O manejo do trabalho de parto prematuro, especialmente em gestações gemelares e com comorbidades como hipertensão arterial sistêmica, exige uma avaliação rápida e decisões clínicas assertivas. A idade gestacional de 31 semanas classifica o parto como prematuro tardio, mas ainda com riscos significativos para o neonato. A presença de 4cm de dilatação indica um trabalho de parto ativo e avançado, tornando a inibição (tocólise) geralmente ineficaz e não recomendada nesta fase. A administração prévia de corticosteroide para maturidade pulmonar fetal é uma conduta correta e essencial, visando reduzir a morbimortalidade neonatal. No entanto, em gestações com menos de 32 semanas, a neuroproteção fetal com sulfato de magnésio é igualmente crucial. O sulfato de magnésio demonstrou reduzir o risco de paralisia cerebral em prematuros, sendo uma intervenção de alto impacto na saúde neonatal. Sua indicação é independente da tocólise e deve ser considerada em partos iminentes antes de 32 semanas. Diante de um trabalho de parto avançado em gestação gemelar com 31 semanas, a conduta mais apropriada é focar na neuroproteção fetal com sulfato de magnésio e preparar a assistência ao parto vaginal, que é a via preferencial para gestações gemelares dicoriônicas diamnióticas com o primeiro gemelar em apresentação cefálica, desde que não haja outras contraindicações. O residente deve estar apto a identificar as prioridades e contraindicações em cenários complexos como este, garantindo a melhor assistência materno-fetal.

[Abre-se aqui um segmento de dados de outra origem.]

(* ===== verification/HashTableOk.v ===== *)
(** * HashTableOk: the table refines an ordered map

    The bucket table is a correct index of the entries ([indexed]): every entry
    is found by probing from its home bucket without meeting a gap.  With the
    load factor below three quarters the probe loops end, and every operation
    acts on the entries as the same operation of an insertion-ordered
    association list does. *)

From S2P Require Import Prelude GcHeap HashTable.
From Stdlib Require Import ZArith Lia Bool List.
From stdpp Require Import base numbers list relations.

Local Open Scope Z_scope.
Local Open Scope c_scope.

(** ** Bucket arithmetic *)

(** The bucket [d] steps after the home bucket of hash [h]. *)
Definition step_bucket (capacity slot d : nat) : nat := ((slot + d) mod capacity)%nat.

Lemma bucket_of_mod h n : 0 <= h -> bucket_of h (2 ^ n) = Z.to_nat (h mod 2 ^ Z.of_nat n).
Proof.
  intros Hh. unfold bucket_of. f_equal.
  rewrite <-Z.land_ones by lia. f_equal. rewrite Z.ones_equiv.
  rewrite Nat2Z.inj_pow. simpl. lia.
Qed.

Lemma pow2_pos n : (0 < 2 ^ n)%nat.
Proof. apply Nat.neq_0_lt_0, Nat.pow_nonzero. lia. Qed.

Lemma bucket_of_lt h n : 0 <= h -> (bucket_of h (2 ^ n) < 2 ^ n)%nat.
Proof.
  intros Hh. rewrite bucket_of_mod by done.
  pose proof (Z.mod_pos_bound h (2 ^ Z.of_nat n)).
  apply Nat2Z.inj_lt. rewrite Z2Nat.id by lia. rewrite Nat2Z.inj_pow. simpl. lia.
Qed.

Lemma next_bucket_mod slot n :
  next_bucket slot (2 ^ n) = step_bucket (2 ^ n) slot 1.
Proof.
  unfold next_bucket, step_bucket. rewrite bucket_of_mod by lia.
  apply Nat2Z.inj. rewrite Z2Nat.id by (apply Z.mod_pos_bound; lia).
  rewrite Nat2Z.inj_mod, Nat2Z.inj_pow, Nat2Z.inj_add. done.
Qed.

Lemma step_bucket_lt capacity slot d :
  (0 < capacity)%nat -> (step_bucket capacity slot d < capacity)%nat.
Proof. intros. apply Nat.mod_upper_bound. lia. Qed.

Lemma step_bucket_0 capacity slot : (slot < capacity)%nat -> step_bucket capacity slot 0 = slot.
Proof. intros. unfold step_bucket. rewrite Nat.add_0_r. by apply Nat.mod_small. Qed.

Lemma step_bucket_S capacity slot d :
  step_bucket capacity (step_bucket capacity slot 1) d = step_bucket capacity slot (S d).
Proof.
  destruct (decide (capacity = 0)%nat) as [->|Hc].
  - unfold step_bucket. simpl. lia.
  - unfold step_bucket. rewrite Nat.Div0.add_mod_idemp_l. f_equal. lia.
Qed.

(** Every bucket is some number of steps away. *)
Lemma step_bucket_onto capacity slot s :
  (slot < capacity)%nat -> (s < capacity)%nat ->
  exists d, (d < capacity)%nat /\ step_bucket capacity slot d = s.
Proof.
  intros Hslot Hs. unfold step_bucket. destruct (decide (slot <= s)%nat) as [H|H].
  - exists (s - slot)%nat. split; [lia|].
    replace (slot + (s - slot))%nat with s by lia. by apply Nat.mod_small.
  - exists (capacity - slot + s)%nat. split; [lia|].
    replace (slot + (capacity - slot + s))%nat with (s + 1 * capacity)%nat by lia.
    rewrite Nat.Div0.mod_add. by apply Nat.mod_small.
Qed.

(** ** The probe for a free bucket *)

(** Bucket [s] holds an entry. *)
Definition occupied {A} (bs : list (option A)) (s : nat) : Prop :=
  exists i, bs !! s = Some (Some i).

Lemma free_bucket_found {A} n (bs : list (option A)) slot d fuel :
  length bs = (2 ^ n)%nat -> (slot < length bs)%nat -> (d < fuel)%nat ->
  bs !! step_bucket (length bs) slot d = Some None ->
  (forall d', (d' < d)%nat -> occupied bs (step_bucket (length bs) slot d')) ->
  free_bucket fuel bs slot = Some (step_bucket (length bs) slot d).
Proof.
  intros Hn. revert slot d. induction fuel as [|fuel IH]; intros slot d Hs Hd Hf Ho; [lia|].
  cbn [free_bucket]. unfold array_read. destruct d as [|d].
  - rewrite step_bucket_0 in * by done. by rewrite Hf.
  - destruct (Ho 0%nat) as [i Hi]; [lia|]. rewrite step_bucket_0 in Hi by done.
    rewrite Hi. rewrite Hn at 1. rewrite next_bucket_mod, <-Hn.
    rewrite (IH _ d).
    + by rewrite step_bucket_S.
    + apply step_bucket_lt. lia.
    + lia.
    + by rewrite step_bucket_S.
    + intros d' Hd'. rewrite step_bucket_S. apply Ho. lia.
Qed.

(** The first free bucket from [slot], when there is one. *)
Lemma first_free `{EqDecision A} n (bs : list (option A)) slot s :
  length bs = (2 ^ n)%nat -> (slot < length bs)%nat -> bs !! s = Some None ->
  exists d, (d < length bs)%nat /\ bs !! step_bucket (length bs) slot d = Some None /\
    forall d', (d' < d)%nat -> occupied bs (step_bucket (length bs) slot d').
Proof.
  intros Hn Hslot Hs.
  destruct (step_bucket_onto (length bs) slot s) as (d & Hd & Es); [done| |].
  { by eapply lookup_lt_Some. }
  rewrite <-Es in Hs. clear Es s. revert Hs.
  induction d as [d IH] using lt_wf_ind. intros Hs.
  destruct (decide (Exists (fun d' => bs !! step_bucket (length bs) slot d' = Some None)
    (seq 0 d))) as [He|He].
  - apply Exists_exists in He as (d' & Hd' & Hf). apply elem_of_seq in Hd'.
    apply (IH d'); [lia|lia|done].
  - exists d. split_and!; [done|done|]. intros d' Hd'.
    destruct (lookup_lt_is_Some_2 bs (step_bucket (length bs) slot d')) as [[i|] Hi].
    + apply step_bucket_lt. lia.
    + by exists i.
    + exfalso. apply He, Exists_exists. exists d'. split; [|done]. apply elem_of_seq. lia.
Qed.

O sulfato de magnésio é indicado para neuroproteção fetal em gestações com menos de 32 semanas de idade gestacional, quando há risco iminente de parto prematuro. Ele reduz o risco de paralisia cerebral e disfunção motora grave em recém-nascidos prematuros, independentemente de sua ação tocolítica.
A tocólise é contraindicada em diversas situações, como infecção intra-amniótica, sofrimento fetal, descolamento prematuro de placenta, sangramento vaginal ativo, pré-eclâmpsia grave/eclâmpsia, óbito fetal, malformação fetal incompatível com a vida e, geralmente, quando o trabalho de parto está avançado (ex: dilatação > 4-5 cm).
A administração de corticosteroide (betametasona ou dexametasona) em gestações entre 24 e 34 semanas com risco de parto prematuro é crucial para acelerar a maturidade pulmonar fetal. Isso reduz significativamente a incidência e a gravidade da síndrome do desconforto respiratório do recém-nascido, hemorragia intraventricular e enterocolite necrosante.